Take the data from its first line. Print each line exactly until the line containing "rtv translate_node (mksctx Want Nothing) txtrng (art_body" has been printed too.

───

(* ===== verification/Node.v ===== *)
(** src/lib.rs: [translate_node], one definition per kind of node, and the
    recursion that ties them together. *)
From S2P Require Import Prelude Text Externs Consts Context Helpers Idents Let.
From Stdlib Require Import Ascii.
Local Open Scope nix2js_scope.

(** The text between two double quotes that hold nothing. *)
Definition empty_str_literal : string := String dquote (String dquote EmptyString).

Section node.
Context `{Rnix, Linetrack, Vlq, SerdeJson, StdSort}.
Context (translate_node : StackCtx → NixNode → M unit).

Definition translate_apply (sctx : StackCtx) (txtrng : TextRange) (app : Apply NixNode) : M unit :=
  lazyness_incoming sctx Need Need Front (λ _,
    push "(";;
    rtv translate_node (mksctx Want Nothing) txtrng (app_lambda app) "lambda for application";;
    push ")(";;
    rtv translate_node (mksctx Nothing Nothing) txtrng (app_value app) "value for application";;
    push ")").

Definition translate_assert (sctx : StackCtx) (txtrng : TextRange) (art : Assert NixNode) : M unit :=
  lazyness_incoming sctx Flush Force Front (λ _,
    push "{await ";;
    push NIX_BUILTINS_RT;;
    push ".assert(";;
    cond ← match art_condition art with
           | Some cond => ret cond
           | None => throw_line txtrng "condition for assert missing"
           end;
    i ← gets inp;
    push (escape_str ("line " +:+ fmt_usize (txtrng_to_lineno i txtrng) +:+ ": "
                      +:+ node_text cond));;
    push ",";;
    translate_node (mksctx Nothing Nothing) cond;;
    push "); return (";;
    rtv translate_node (mksctx Want Nothing) txtrng (art_body art) "body for assert";;
    push "); }").

Definition translate_attrset (sctx : StackCtx) (ars : AttrSet NixNode) : M unit :=
  let scope := if ars_recursive ars then NIX_IN_SCOPE else "nixAttrsScope" in
  translate_let translate_node sctx true (ars_holder ars) ExtractScope scope.

Definition translate_binop (sctx : StackCtx) (txtrng : TextRange) (bo : BinOp NixNode) : M unit :=
  op ← match bo_operator bo with
       | Some op => ret op
       | None => throw_line txtrng "operator for binop missing"
       end;
  match op with
  | IsSet =>
      push "Object.prototype.hasOwnProperty.call(";;
      rtv translate_node (mksctx Want Nothing) txtrng (bo_lhs bo) "lhs for binop ?";;
      push ",";;
      match bo_rhs bo with
      | Some x =>
          match Ident_cast x with
          | Some y => translate_node_ident_escape_str y;; ret tt
          | None => translate_node (mksctx Want Nothing) x
          end
      | None => throw_line txtrng "rhs for binop ? missing"
      end;;
      push ")"
  | OtherOp op_debug =>
      lazyness_incoming sctx Need Flush Front (λ _,
        let mysctx := mksctx Nothing Nothing in
        push (NIX_OPERATORS +:+ "." +:+ op_debug +:+ "(");;
        rtv translate_node mysctx txtrng (bo_lhs bo) "lhs for binop";;
        push ",";;
        rtv translate_node mysctx txtrng (bo_rhs bo) "rhs for binop";;
        push ")")
  end.

Definition translate_ifelse (sctx : StackCtx) (txtrng : TextRange) (ie : IfElse NixNode) : M unit :=
  lazyness_incoming sctx Flush Flush Front (λ sctx,
    push "((";;
    rtv translate_node (mksctx Want Nothing) txtrng (ie_condition ie) "condition for if-else";;
    push ")?(";;
    rtv translate_node sctx txtrng (ie_body ie) "if-body for if-else";;
    push "):(";;
    rtv translate_node sctx txtrng (ie_else_body ie) "else-body for if-else";;
    push "))").

Definition BODY_SCTX : StackCtx := mksctx Want Nothing.

(** [x: body] *)
Definition translate_lambda_ident (txtrng : TextRange) (lam : Lambda NixNode)
    (cur_lamstk : nat) (y : Ident NixNode) : M unit :=
  let yas := ident_as_str y in
  vars_push yas LambdaArg;;
  translate_node_ident None y;;
  push "=>(";;
  rtv translate_node BODY_SCTX txtrng (lam_body lam) "body for lambda";;
  vars_restore cur_lamstk;;
  push ")".

(** "register var names" *)
Fixpoint lambda_register_entries (pat_debug : string) (l : list (PatEntry NixNode))
    : M (list (Ident NixNode * option NixNode)) :=
  match l with
  | [] => ret []
  | i :: l' =>
      match pe_name i with
      | Some z =>
          vars_push (ident_as_str z) LambdaArg;;
          r ← lambda_register_entries pat_debug l';
          ret ((z, pe_default i) :: r)
      | None => throw ("lambda pattern (" +:+ pat_debug +:+ ") has entry without name")
      end
  end.

Definition lambda_bind_entry (argname : string)
    (e : Ident NixNode * option NixNode) : M unit :=
  let '(z, dfl) := e in
  push "let ";;
  translate_node_ident None z;;
  push ("=" +:+ NIX_OPERATORS +:+ "._lambdaA2chk(" +:+ argname +:+ ",");;
  translate_node_ident_escape_str z;;
  match dfl with
  | Some zdfl => push ",";; translate_node (mksctx Nothing Want) zdfl
  | None => ret tt
  end;;
  push ");".

(** [{ a, b ? c }: body] and the forms with [@] *)
Definition translate_lambda_pattern (txtrng : TextRange) (lam : Lambda NixNode)
    (cur_lamstk : nat) (y : Pattern NixNode) : M unit :=
  argname ←
    match pat_at y with
    | Some z => vars_push (ident_as_str z) LambdaArg;; translate_node_ident None z
    | None => push NIX_LAMBDA_BOUND;; ret NIX_LAMBDA_BOUND
    end;
  entries ← lambda_register_entries (pat_debug y) (pat_entries y);
  push "=>{";;
  push argname;;
  push "=await ";;
  push argname;;
  push ";";;
  for_each entries (lambda_bind_entry argname);;
  push "return ";;
  rtv translate_node BODY_SCTX txtrng (lam_body lam) "body for lambda";;
  vars_restore cur_lamstk;;
  push "}".

Definition translate_lambda (txtrng : TextRange) (lam : Lambda NixNode) : M unit :=
  argx ← ok_or ("lambda (" +:+ lam_debug lam +:+ ") with missing argument") (lam_arg lam);
  cur_lamstk ← vars_len;
  push "(async ";;
  match Ident_cast argx with
  | Some y => translate_lambda_ident txtrng lam cur_lamstk y
  | None =>
      match Pattern_cast argx with
      | Some y => translate_lambda_pattern txtrng lam cur_lamstk y
      | None => throw ("lambda (" +:+ lam_debug lam +:+ ") with invalid argument")
      end
  end;;
  push ")".

(** The test of [l.entries().find(..)] in the [LegacyLet] case. *)
Definition entry_is_body (i : KeyValue NixNode) : bool :=
  match kv_key i with
  | None => false
  | Some key =>
      match key_path key with
      | [name] => match Ident_cast name with
                  | Some name => bool_decide (ident_as_str name = "body")
                  | None => false
                  end
      | _ => false
      end
  end.

Definition translate_legacy_let (sctx : StackCtx) (l : LegacyLet NixNode) : M unit :=
  body ← match List.find entry_is_body (entries (ll_holder l)) ≫= kv_value with
         | Some body => ret body
         | None => throw_line (node_text_range (ll_node l))
                     "legacy let { ... } without body assignment"
         end;
  translate_let translate_node sctx true (ll_holder l) (LbNix body) NIX_IN_SCOPE.

Definition translate_let_in (sctx : StackCtx) (l : LetIn NixNode) : M unit :=
  body ← match li_body l with
         | Some body => ret body
         | None => throw_line (node_text_range (li_node l)) "let ... in ... without body"
         end;
  translate_let translate_node sctx true (li_holder l) (LbNix body) NIX_IN_SCOPE.

Definition translate_list (sctx : StackCtx) (l : List_ NixNode) : M unit :=
  lazyness_incoming sctx Forward Flush Front (λ _,
    push "[";;
    for_sep "," true (l_items l) (translate_node (mksctx Nothing Nothing));;
    push "]").

Definition translate_or_default (sctx : StackCtx) (txtrng : TextRange)
    (od : OrDefault NixNode) : M unit :=
  lazyness_incoming sctx Need Need Front (λ _,
    push (NIX_OR_DEFAULT +:+ "(");;
    rtv translate_node (mksctx Nothing Want) txtrng (sel_node <$> od_index od)
      "or-default without indexing operation";;
    push ",";;
    rtv translate_node (mksctx Nothing Want) txtrng (od_default od)
      "or-default without default";;
    push ")").

Definition translate_select (sctx : StackCtx) (txtrng : TextRange) (sel : Select NixNode) : M unit :=
  idx ← ok_or (TextRange_debug txtrng +:+ ": index for select missing") (sel_index sel);
  slt ← ok_or (TextRange_debug txtrng +:+ ": set for select missing") (sel_set sel);
  is_wellknown ←
    match Ident_cast slt with
    | Some id =>
        r ← gets (λ c, resolve_ident_in c id);
        ret match r with inl (Literal _ | AlBuiltin _) => true | _ => false end
    | None => ret false
    end;
  let '(xsctx, xtr) :=
    if (is_wellknown : bool) then (mksctx Nothing Nothing, Forward)
    else (mksctx Want Nothing, Need) in
  lazyness_incoming sctx xtr xtr Front (λ _,
    translate_node xsctx slt;;
    translate_node_key_element_indexing translate_node idx).

Definition translate_str (sctx : StackCtx) (s : Str NixNode) : M unit :=
  match s_parts s with
  | [] => push empty_str_literal
  | [SpLiteral lit] => push (escape_str lit)
  | sxs =>
      lazyness_incoming sctx Forward Need Front (λ _,
        push "(";;
        for_sep "+" true
          (List.filter (λ i, match i with
                             | SpLiteral lit => negb (bool_decide (lit = EmptyString))
                             | SpAst _ => true
                             end) sxs)
          (λ i, match i with
                | SpLiteral lit => push (escape_str lit)
                | SpAst ast =>
                    push "(";;
                    rtv translate_node (mksctx Want Nothing) (node_text_range (si_node ast))
                      (si_inner ast) "inner for str-interpolate";;
                    push ")"
                end);;
        push ")")
  end.

Definition UnaryOpKind_debug (k : UnaryOpKind) : string :=
  match k with Invert => "Invert" | Negate => "Negate" end.

Definition translate_unary_op (txtrng : TextRange) (uo : UnaryOp NixNode) : M unit :=
  push (NIX_OPERATORS +:+ ".u_" +:+ UnaryOpKind_debug (uo_operator uo) +:+ "(");;
  rtv translate_node (mksctx Nothing Nothing) txtrng (uo_value uo) "value for unary-op";;
  push ")".

Definition translate_value (txtrng : TextRange) (v : Value) : M unit :=
  match v_to_value v with
  | inl x =>
      jsvs ←
        match x with
        | NvFloat flt =>
            n ← unwrap "unrepr-able float" (JsNumber_from_f64 flt);
            ret (JsVal_to_string (JsNum n))
        | NvInteger int => ret (JsVal_to_string (JsNum (JsNumber_from_i64 int)))
        | NvString s => ret (JsVal_to_string (JsString s))
        | NvPath anch path =>
            ret (NIX_RUNTIME +:+ ".export(" +:+ escape_str anch +:+ "," +:+ escape_str path +:+ ")")
        end;
      push jsvs
  | inr e => throw_line txtrng ("value deserialization error: " +:+ e)
  end.

Definition with_stack_inc : M unit := modify (set_with S).
Definition with_stack_dec : M unit := modify (set_with pred).

Definition translate_with (txtrng : TextRange) (w : With NixNode) : M unit :=
  push ("(async " +:+ NIX_IN_SCOPE +:+ "=>(");;
  with_stack_inc;;
  rtv translate_node (mksctx Want Nothing) txtrng (with_body w) "body for 'with' scope";;
  with_stack_dec;;
  push ("))(nixBlti.mkScopeWith(" +:+ NIX_IN_SCOPE +:+ ",");;
  rtv translate_node (mksctx Want Nothing) txtrng (with_namespace w)
    "namespace for 'with' scope";;
  push "))".

(** The dispatch of [translate_node]. *)
Definition translate_node_body (sctx : StackCtx) (node : NixNode) : M unit :=
  if node_is_trivia node then ret tt else
  let txtrng := node_text_range node in
  snapshot_pos (range_start txtrng);;
  match ParsedType_try_from node with
  | inr kind =>
      i ← gets inp;
      throw (TextRange_debug txtrng +:+ " (line " +:+ fmt_usize (txtrng_to_lineno i txtrng)
             +:+ "): unable to parse node of kind " +:+ kind)
  | inl x =>
      match x with
      | PtApply app => translate_apply sctx txtrng app
      | PtAssert art => translate_assert sctx txtrng art
      | PtAttrSet ars => translate_attrset sctx ars
      | PtBinOp bo => translate_binop sctx txtrng bo
      | PtDynamic d => rtv translate_node sctx txtrng (d_inner d) "inner for dynamic (key)"
      | PtError => panic "internal error: entered unreachable code"
      | PtIdent id => translate_node_ident (Some sctx) id;; ret tt
      | PtIfElse ie => translate_ifelse sctx txtrng ie
      | PtInherit inh => translate_node_inherit translate_node sctx inh (Some NIX_IN_SCOPE) None
      | PtInheritFrom inhf => rtv translate_node sctx txtrng (inhf_inner inhf) "inner for inherit-from"
      | PtKey key => panic ("standalone key not supported: " +:+ key)
      | PtKeyValue kv => panic ("standalone key-value not supported: " +:+ kv)
      | PtLambda lam => translate_lambda txtrng lam
      | PtLegacyLet l => translate_legacy_let sctx l
      | PtLetIn l => translate_let_in sctx l
      | PtList l => translate_list sctx l
      | PtOrDefault od => translate_or_default sctx txtrng od
      | PtParen p => rtv translate_node sctx txtrng (p_inner p) "inner for paren"
      | PtPathWithInterpol p => panic ("standalone path-with-interpolation not supported: " +:+ p)
      | PtPattern p => panic ("standalone pattern not supported: " +:+ p)
      | PtPatBind p => panic ("standalone pattern @ bind not supported: " +:+ p)
      | PtPatEntry p => panic ("standalone pattern entry not supported: " +:+ p)
      | PtRoot r => rtv translate_node sctx txtrng (r_inner r) "inner for root"
      | PtSelect sel => translate_select sctx txtrng sel
      | PtStr s => translate_str sctx s
      | PtStrInterpol si =>
          rtv translate_node (mksctx Want Nothing) txtrng (si_inner si) "inner for str-interpolate"
      | PtUnaryOp uo => translate_unary_op txtrng uo
      | PtValue v => translate_value txtrng v
      | PtWith w => translate_with txtrng w
      end
  end.
End node.

(** The recursive method.  [fuel] bounds the depth of the recursion;
    Termination.v shows that the depth of the tree is enough. *)
Fixpoint translate_node `{Rnix, Linetrack, Vlq, SerdeJson, StdSort} (fuel : nat)
    (sctx : StackCtx) (node : NixNode) : M unit :=
  match fuel with
  | O => out_of_fuel
  | S fuel => translate_node_body (translate_node fuel) sctx node
  end.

───

» **TASK RESPONSE**
(* ===== verification/Node.v ===== *)
(** src/lib.rs: [translate_node], one definition per kind of node, and the
    recursion that ties them together. *)
From S2P Require Import Prelude Text Externs Consts Context Helpers Idents Let.
From Stdlib Require Import Ascii.
Local Open Scope nix2js_scope.

(** The text between two double quotes that hold nothing. *)
Definition empty_str_literal : string := String dquote (String dquote EmptyString).

Section node.
Context `{Rnix, Linetrack, Vlq, SerdeJson, StdSort}.
Context (translate_node : StackCtx → NixNode → M unit).

Definition translate_apply (sctx : StackCtx) (txtrng : TextRange) (app : Apply NixNode) : M unit :=
  lazyness_incoming sctx Need Need Front (λ _,
    push "(";;
    rtv translate_node (mksctx Want Nothing) txtrng (app_lambda app) "lambda for application";;
    push ")(";;
    rtv translate_node (mksctx Nothing Nothing) txtrng (app_value app) "value for application";;
    push ")").

Definition translate_assert (sctx : StackCtx) (txtrng : TextRange) (art : Assert NixNode) : M unit :=
  lazyness_incoming sctx Flush Force Front (λ _,
    push "{await ";;
    push NIX_BUILTINS_RT;;
    push ".assert(";;
    cond ← match art_condition art with
           | Some cond => ret cond
           | None => throw_line txtrng "condition for assert missing"
           end;
    i ← gets inp;
    push (escape_str ("line " +:+ fmt_usize (txtrng_to_lineno i txtrng) +:+ ": "
                      +:+ node_text cond));;
    push ",";;
    translate_node (mksctx Nothing Nothing) cond;;
    push "); return (";;
    rtv translate_node (mksctx Want Nothing) txtrng (art_body art) "body for assert";;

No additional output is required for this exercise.